- [Exercise brief]: One range is to be output from the listing below, exactly as written: the line with "destruct (i_nodes _" to the line with "(free_if_dynamic p s2)).", both kept.

- [Stored data]:
(** ** Closing *)

Lemma unref_close_inv s h k i :
  inv s h -> 0 <= k < TABLES -> 0 <= i < 32 -> fd_used (table_of k s).[i] = true ->
  let s1 := vfs_node_unref (fd_node (table_of k s).[i]) s in
  table_of k s1 = table_of k s /\ current_table s1 = current_table s /\
  inv (set_table k (table_of k s).[i <- FdEntry 0 0 0 false] s1) h.
Proof.
  intros I Hk Hi Hu. set (p := fd_node (table_of k s).[i]).
  assert (points (table_of k s).[i] p = true) as Hpt by (unfold points, p; by rewrite Hu, Z.eqb_refl).
  pose proof (refs_pos s k i p Hk Hi Hpt) as Hpos. destruct (i_fds _ _ I p Hpos) as [Hp0 [n En]].
  destruct (i_nodes _ _ I p n En) as (_ & Hc & _). cbv zeta.
  unfold vfs_node_unref. rewrite (proj2 (Z.eqb_neq p 0)) by done. rewrite (node_at_lookup s p n En).
  rewrite (proj2 (Z.ltb_lt 0 (n_ref_count n))) by lia.
  set (s1 := set_node p (n <| n_ref_count := n_ref_count n - 1 |>) s).
  assert (node_at s1 p = n <| n_ref_count := n_ref_count n - 1 |>) as En1
    by (unfold s1, node_at, get_node; cbn; by rewrite lookup_total_insert_eq).
  rewrite En1. change (n_ref_count (n <| n_ref_count := n_ref_count n - 1 |>)) with (n_ref_count n - 1).
  destruct (Z.eqb_spec (n_ref_count n - 1) 0) as [E1|E1].
  - destruct (remove_node_spec p s1) as [[Q1 Q2 Q3 Q4 Q5 Q6 Q7] Qe]. set (s2 := vfs_vnode_cache_remove_node p s1) in *.
    assert (node_at s2 p = n <| n_ref_count := n_ref_count n - 1 |>) as En2 by (unfold node_at; rewrite Q1; exact En1).
    assert (disk (free_if_dynamic p s2) = if dynamic n then free_node p (disk s) else disk s1) as Ed.
    { unfold free_if_dynamic. rewrite En2. change (dynamic (n <| n_ref_count := n_ref_count n - 1 |>)) with (dynamic n).
      destruct (dynamic n); [|exact Q1]. cbn. rewrite Q1. unfold free_node, s1; cbn. by rewrite delete_insert_eq. }
    assert (recached s2 (free_if_dynamic p s2 <| disk := disk s2 |>) /\ vnode_cache (free_if_dynamic p s2) = vnode_cache s2) as [[R1 R2 R3 R4 R5 R6 R7] R8].
    { unfold free_if_dynamic. destruct (dynamic (node_at s2 p)); (split; [by constructor|done]). }
    assert (fd_tables (free_if_dynamic p s2) = fd_tables s) as Ef by (etrans; [exact R2|exact Q2]).
    split; [unfold table_of; by rewrite Ef|]. split; [etrans; [exact R3|exact Q3]|].
    apply (detach_inv s _ h k i (FdEntry 0 0 0 false) p n); [exact I|exact En|exact Hk|exact Hi|exact Hpt|reflexivity|..].
    + change (disk (set_table k (table_of k s).[i <- FdEntry 0 0 0 false] (free_if_dynamic p s2))) with (disk (free_if_dynamic p s2)).
      rewrite Ed. rewrite (proj2 (Z.eqb_eq (refs s p) 1)) by lia. rewrite andb_true_r. by destruct (dynamic n).
    + cbn. by rewrite Ef.
    + etrans; [exact R3|exact Q3].
    + etrans; [exact R4|exact Q4].
    + etrans; [exact R6|exact Q6].
    + etrans; [exact R7|exact Q7].
    + cbn. rewrite R8. intros e He Hue. destruct (Qe e He Hue) as [? Hne]. split; [done|]. intros _. by apply Hne.
  - split; [done|]. split; [done|].
    apply (detach_inv s _ h k i (FdEntry 0 0 0 false) p n); [exact I|exact En|exact Hk|exact Hi|exact Hpt|reflexivity|..|];
      try reflexivity.
    + rewrite (proj2 (Z.eqb_neq (refs s p) 1)) by lia. rewrite andb_false_r. done.
    + intros e He Hue. split; [exact He|]. intros ?. lia.
Qed.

- [Result for this exercise]:
  destruct (i_nodes _ _ I p n En) as (_ & Hc & _). cbv zeta.
  unfold vfs_node_unref. rewrite (proj2 (Z.eqb_neq p 0)) by done. rewrite (node_at_lookup s p n En).
  rewrite (proj2 (Z.ltb_lt 0 (n_ref_count n))) by lia.
  set (s1 := set_node p (n <| n_ref_count := n_ref_count n - 1 |>) s).
  assert (node_at s1 p = n <| n_ref_count := n_ref_count n - 1 |>) as En1
    by (unfold s1, node_at, get_node; cbn; by rewrite lookup_total_insert_eq).
  rewrite En1. change (n_ref_count (n <| n_ref_count := n_ref_count n - 1 |>)) with (n_ref_count n - 1).
  destruct (Z.eqb_spec (n_ref_count n - 1) 0) as [E1|E1].
  - destruct (remove_node_spec p s1) as [[Q1 Q2 Q3 Q4 Q5 Q6 Q7] Qe]. set (s2 := vfs_vnode_cache_remove_node p s1) in *.
    assert (node_at s2 p = n <| n_ref_count := n_ref_count n - 1 |>) as En2 by (unfold node_at; rewrite Q1; exact En1).
    assert (disk (free_if_dynamic p s2) = if dynamic n then free_node p (disk s) else disk s1) as Ed.
    { unfold free_if_dynamic. rewrite En2. change (dynamic (n <| n_ref_count := n_ref_count n - 1 |>)) with (dynamic n).
      destruct (dynamic n); [|exact Q1]. cbn. rewrite Q1. unfold free_node, s1; cbn. by rewrite delete_insert_eq. }
    assert (recached s2 (free_if_dynamic p s2 <| disk := disk s2 |>) /\ vnode_cache (free_if_dynamic p s2) = vnode_cache s2) as [[R1 R2 R3 R4 R5 R6 R7] R8].
    { unfold free_if_dynamic. destruct (dynamic (node_at s2 p)); (split; [by constructor|done]). }
    assert (fd_tables (free_if_dynamic p s2) = fd_tables s) as Ef by (etrans; [exact R2|exact Q2]).
    split; [unfold table_of; by rewrite Ef|]. split; [etrans; [exact R3|exact Q3]|].
    apply (detach_inv s _ h k i (FdEntry 0 0 0 false) p n); [exact I|exact En|exact Hk|exact Hi|exact Hpt|reflexivity|..].
    + change (disk (set_table k (table_of k s).[i <- FdEntry 0 0 0 false] (free_if_dynamic p s2))) with (disk (free_if_dynamic p s2)).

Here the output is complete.